Wolfe has kept bees since he was a teenager in the 1980s and, in 1992, he bought Savard Bulk Honey. Bees in the Peace feed mainly on clover and the honey they produce is clear, rather than yellow. But once the bulk is shipped, it frequently gets mixed with other, amber honey. The Wolfes knew that the Peace Country product was special and weren’t content to continue purely as bulk honey producers. They started investigating equipment and, in 2006, launched their first Honey Bunny products.
The state-of-art processing and pouch-filling machinery enables Honey Bunny to produce several value-added products. Wolfe explained that it’s a matter of building value through vertical integration. “We raise bees, we still supply bulk honey, and we manufacture a line of food products including honey barbecue sauces, ketchup and other condiments,” he said, “as well as products like lip balm and protein-rich bee pollen. “We do it all – right here.”

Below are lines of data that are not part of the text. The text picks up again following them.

Lemma split_parts_clean (sep : ascii) (s : string) :
  Forall (fun p => countChar sep p = O) (JsString.split sep s).
Proof.
  induction s as [|c s IH]; simpl; [repeat constructor|].
  pose proof (split_nonempty sep s) as N.
  destruct (Ascii.eqb c sep) eqn:E; [constructor; [reflexivity|exact IH]|].
  destruct (JsString.split sep s) as [|t ts]; [contradiction|].
  inversion IH; subst. constructor; [simpl; rewrite E; assumption|assumption].
Qed.

Lemma countChar_append (c : ascii) (a b : string) :
  countChar c (a ++ b) = (countChar c a + countChar c b)%nat.
Proof.
  induction a as [|x a IH]; simpl; [reflexivity|].
  destruct (Ascii.eqb x c); rewrite IH; reflexivity.
Qed.

Lemma startsWith_append (p s : string) : JsString.startsWith p (p ++ s) = true.
Proof. unfold JsString.startsWith. rewrite stripPrefix_append. reflexivity. Qed.

Lemma startsWith_refl (s : string) : JsString.startsWith s s = true.
Proof.
  unfold JsString.startsWith. induction s as [|c s IH]; simpl; [reflexivity|].
  rewrite Ascii.eqb_refl. exact IH.
Qed.

Lemma append_assoc3 (a b c : string) : (a ++ b) ++ c = a ++ b ++ c.
Proof. induction a as [|x a IH]; simpl; [reflexivity|]. rewrite IH. reflexivity. Qed.

Lemma countChar_cons_same (c : ascii) (s : string) :
  countChar c (String c s) = S (countChar c s).
Proof. simpl. rewrite Ascii.eqb_refl. reflexivity. Qed.

Lemma two_line_prefix (parts : list string) :
  parts <> [] ->
  Forall (fun p => countChar "010" p = O) parts ->
  JsString.startsWith (JsString.join newline (firstn 2 parts))
    (JsString.join newline parts) = true /\
  (countChar "010" (JsString.join newline (firstn 2 parts)) <= 1)%nat /\
  ((List.length parts <= 2)%nat ->
   JsString.join newline (firstn 2 parts) = JsString.join newline parts) /\
  ((3 <= List.length parts)%nat ->
   countChar "010" (JsString.join newline (firstn 2 parts)) = 1%nat /\
   exists rest,
     JsString.join newline parts
     = JsString.join newline (firstn 2 parts) ++ String "010" rest).
Proof.
  intros N Cl. unfold newline.
  destruct parts as [|a [|b [|c rest]]]; [contradiction| | |].
  - inversion Cl as [|? ? Ca _]; subst.
    split; [apply startsWith_refl|]. split; [simpl; rewrite Ca; lia|].
    split; [reflexivity|]. simpl. lia.
  - inversion Cl as [|? ? Ca Cl']; subst. inversion Cl' as [|? ? Cb _]; subst.
    split; [apply startsWith_refl|]. split.
    + simpl firstn. change (JsString.join (String "010" "") [a; b])
        with (a ++ String "010" b).
      rewrite countChar_append, countChar_cons_same, Ca, Cb. lia.
    + split; [reflexivity|]. simpl. lia.
  - inversion Cl as [|? ? Ca Cl']; subst. inversion Cl' as [|? ? Cb _]; subst.
    simpl firstn.
    assert (K : countChar "010" (JsString.join (String "010" "") [a; b]) = 1%nat).
    { change (JsString.join (String "010" "") [a; b]) with (a ++ String "010" b).
      rewrite countChar_append, countChar_cons_same, Ca, Cb. reflexivity. }
    assert (E : JsString.join (String "010" "") (a :: b :: c :: rest)
                = JsString.join (String "010" "") [a; b]
                  ++ String "010" (JsString.join (String "010" "") (c :: rest))).
    { change (JsString.join (String "010" "") (a :: b :: c :: rest))
        with (a ++ String "010" (b ++ String "010"
                (JsString.join (String "010" "") (c :: rest)))).
      change (JsString.join (String "010" "") [a; b]) with (a ++ String "010" b).
      rewrite append_assoc3. reflexivity. }
    split; [rewrite E; apply startsWith_append|].
    split; [lia|]. split; [simpl; lia|].
    intros _. split; [exact K|]. eexists. exact E.
Qed.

The Peace Country is called Canada’s honey capital, producing more than 4.5 million kilograms of of honey annually. Gilbert Wolfe started keeping bees at age 16 when his father bought him 50 bee hives. Today, Wolfe and his wife Sharon own 5,000 hives. The facility is capable of processing and packaging more than 2,200 kilograms of honey per day in its 465-square-metre space and their products have won several industry awards. Honey Bunny and its parent company, Wolfe Honey, together produce the largest share of Canada’s organic honey – as much as 408,000 kilograms annually.